Lemma sharded_recv_verdict_witness :
  ∃ (rx rx' : Sharded.Receiver) (st st' : seqst Z),
    run 0 (Sharded.try_recv rx) st = Done (rx', Err RecvDisconnected) st'.
Proof.
  destruct (demo_reach [ShDropSender 1; ShTrySend 0 3; ShTryRecv; ShDropSender 0]) as (shs & m & hs & st & Hrel & _);
    [repeat constructor|vm_compute; discriminate|].
  destruct (demo_receiver _ _ _ _ _ Hrel eq_refl) as (rx & Hrx & _).
  destruct (sharded_recv_verdict 0 2 shs m _ hs st rx Hrel Hrx) as (rx' & r & st' & Hrun & _ & Hd).
  exists rx, rx', st, st'. rewrite Hrun. do 2 f_equal. apply Hd.
  intros [|[|j]] c; vm_compute; [intros [= <-]; done..|done].
Defined.

Lemma sharded_drain_complete_witness :
  ∃ (rx rx' : Sharded.Receiver) got (st st' : seqst Z),
    run 0 (Sharded.drain 8 rx 5 (collect (λ _, true)) []) st =
      Done (rx', got, Returned (Z.of_nat (length got))) st' ∧ Z.of_nat (length got) ≤ 5.
Proof.
  destruct (demo_reach demo_budget) as (shs & m & hs & st & Hrel & _);
    [repeat constructor|vm_compute; discriminate|].
  destruct (demo_receiver _ _ _ _ _ Hrel eq_refl) as (rx & Hrx & _).
  destruct (sharded_drain_complete 0 2 shs m _ hs st rx Hrel Hrx 8 5) as (rx' & got & st' & ? & ? & ? & Hrun & _ & _ & Hle & _);
    [split; vm_compute; (reflexivity || discriminate)|vm_compute; lia|].
  exists rx, rx', got, st, st'. split; [exact Hrun|exact Hle].
Defined.
(* ===== verification/MpscSeq.v ===== *)
(** Sequential correctness of the MPSC ring: its abstract queue (bounded by
    the capacity and, at the end of the counter's range, by [usize::MAX]), the
    representation invariant over claim, head and availability rounds, and
    the refinement of every operation. *)
From S2P Require Import Prelude Usize Atomic Errors Wait Notify Ring Queue Mpsc Seq NotifySeq.
Local Open Scope Z_scope.

(** ** The abstract channel *)

Record Chan (T : Type) := MkChan {
  popped : Z;
  items : list T;
  n_senders : Z;
  rx_gone : bool;
  refs : Z;
}.
Arguments MkChan {T}.
Arguments popped {T}.
Arguments items {T}.
Arguments n_senders {T}.
Arguments rx_gone {T}.
Arguments refs {T}.

Section spec.
Context `{Target} {T : Type}.
Implicit Types c : Chan T.

Definition pushed c : Z := popped c + Z.of_nat (length (items c)).

Definition new_chan : Chan T := MkChan 0 [] 1 false 2.

Definition with_items c (p : Z) (q : list T) : Chan T :=
  MkChan p q (n_senders c) (rx_gone c) (refs c).

(** No sequence left to claim: the ring holds [capacity] items or the counter
    reached [usize::MAX]. *)
Definition is_full (capacity : Z) c : bool :=
  pushed c >=? saturating_add (popped c) capacity.

Definition spec_try_send (capacity : Z) c (v : T) : result unit (TrySendError T) * Chan T :=
  if rx_gone c then (Err (SendDisconnected v), c)
  else if is_full capacity c then (Err (Full v), c)
  else (Ok tt, with_items c (popped c) (items c ++ [v])).

Definition spec_try_recv c : result T TryRecvError * Chan T :=
  match items c with
  | v :: q => (Ok v, with_items c (popped c + 1) q)
  | [] => (Err (if n_senders c =? 0 then RecvDisconnected else Empty), c)
  end.

(** The channel after its items shrank to the suffix [q]. *)
Definition taken c (q : list T) : Chan T :=
  with_items c (pushed c - Z.of_nat (length q)) q.

Definition spec_drain {S : Type} (max : Z) (f : S → T → S * bool) (env : S) c :
    S * exit * Chan T :=
  let '(env, e, q) := spec_drain_items max f env 0 (items c) in
  (env, e, taken c q).

Lemma mpsc_taken_items c : taken c (items c) = c.
Proof. destruct c. unfold taken, with_items, pushed. simpl. f_equal. lia. Qed.

Lemma mpsc_pushed_taken c q : pushed (taken c q) = pushed c.
Proof. unfold pushed, taken. simpl. unfold pushed. lia. Qed.
End spec.

(** ** Representation *)

Record shared_ok `{Target} (sh : Shared) : Prop := {
  sok_ring : ring_ok (cap sh) (mask sh) (slots_len sh);
  sok_shift : 0 ≤ shift sh ∧ cap sh = 2 ^ shift sh;
}.

(** What the round of sequence number [n]'s slot holds once [n] was
    published; before the first use of the slot, [-1]. *)
Definition round_at (sh : Shared) (n : Z) : Z :=
  if n <? 0 then -1 else round_of sh n.

Record rep_at `{Target} {T} (sh : Shared) (published : Z) (st : seqst T) (c : Chan T) :
    Prop := {
  rep_popped : 0 ≤ popped c;
  rep_bound : Z.of_nat (length (items c)) ≤ cap sh;
  rep_max : pushed c ≤ usize_max;
  rep_claim : atoms st !! claim sh = Some (pushed c);
  rep_head : atoms st !! head sh = Some published;
  rep_senders : atoms st !! senders sh = Some (n_senders c);
  rep_gone : atoms st !! rx_dropped sh = Some (Z.b2z (rx_gone c));
  rep_strong : atoms st !! strong sh = Some (refs c);
  rep_parked : ∃ b, atoms st !! Loc (sh_ring sh) (Parked Consumer) = Some (Z.b2z b);
  rep_waiting : ∃ b, atoms st !! Loc (sh_ring sh) Waiting = Some (Z.b2z b);
  rep_round n : pushed c - cap sh ≤ n < pushed c →
    atoms st !! slot_round sh (slot_of (cap sh) n) = Some (round_at sh n);
  rep_full j v : items c !! j = Some v →
    cells st !! slot_value sh (slot_of (cap sh) (popped c + Z.of_nat j)) = Some (Some v);
  rep_free n : pushed c ≤ n < popped c + cap sh →
    cells st !! slot_value sh (slot_of (cap sh) n) = Some None;
  rep_refs : 0 ≤ n_senders c ≤ refs c ∧ refs c ≤ MAX_REFCOUNT + 1;
}.

Definition rep `{Target} {T} (sh : Shared) (st : seqst T) (c : Chan T) : Prop :=
  rep_at sh (popped c) st c.

Definition sender_ok {T} (sh : Shared) (s : Sender) (c : Chan T) : Prop :=
  s_shared s = sh ∧ 0 ≤ cached_head s ≤ popped c.

Definition receiver_ok {T} (sh : Shared) (r : Receiver) (c : Chan T) : Prop :=
  r_shared r = sh ∧ r_head r = popped c.

(** ** Rounds *)

Section rounds.
Context `{tgt : Target} (sh : Shared) (Hok : shared_ok sh).
Implicit Types n : Z.

Lemma round_of_div n : 0 ≤ n → round_of sh n = as_i64 (n / cap sh).
Proof using Hok.
  intros Hn. destruct (sok_shift _ Hok) as [Hs ->]. unfold round_of.
  by rewrite Z.shiftr_div_pow2.
Qed.

Lemma div_cap_range n : is_usize n → 0 ≤ n / cap sh < 2 ^ 64.
Proof using Hok.
  intros [Hn Hm]. pose proof (cap_pos (sok_ring _ Hok)). pose proof usize_modulus_le.
  split; [by apply Z.div_pos|]. apply Z.div_lt_upper_bound; nia.
Qed.

(** A slot still holding its previous round is never mistaken for published;
    in particular the sentinel [-1] is no round of a [usize]. *)
Lemma round_stale n : is_usize n → (round_at sh (n - cap sh) =? round_of sh n) = false.
Proof using Hok.
  intros Hn. pose proof (cap_pos (sok_ring _ Hok)) as Hc. apply Z.eqb_neq.
  pose proof (div_cap_range n Hn) as Hr. destruct Hn as [Hn Hm].
  rewrite (round_of_div n) by done. unfold round_at.
  destruct (Z.ltb_spec (n - cap sh) 0).
  - rewrite Z.div_small by lia. vm_compute. done.
  - rewrite round_of_div by lia. pose proof (div_add_1 (n - cap sh) _ Hc) as Hd.
    replace (n - cap sh + cap sh) with n in Hd by lia. rewrite Hd in *.
    intros Heq%as_i64_inj; [lia| |done]. 
    pose proof (Z.div_pos (n - cap sh) (cap sh) ltac:(lia) Hc). lia.
Qed.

......

How many lines in the entries above include the string "Definition"? Give only the number.

ANSWER SECTION - 12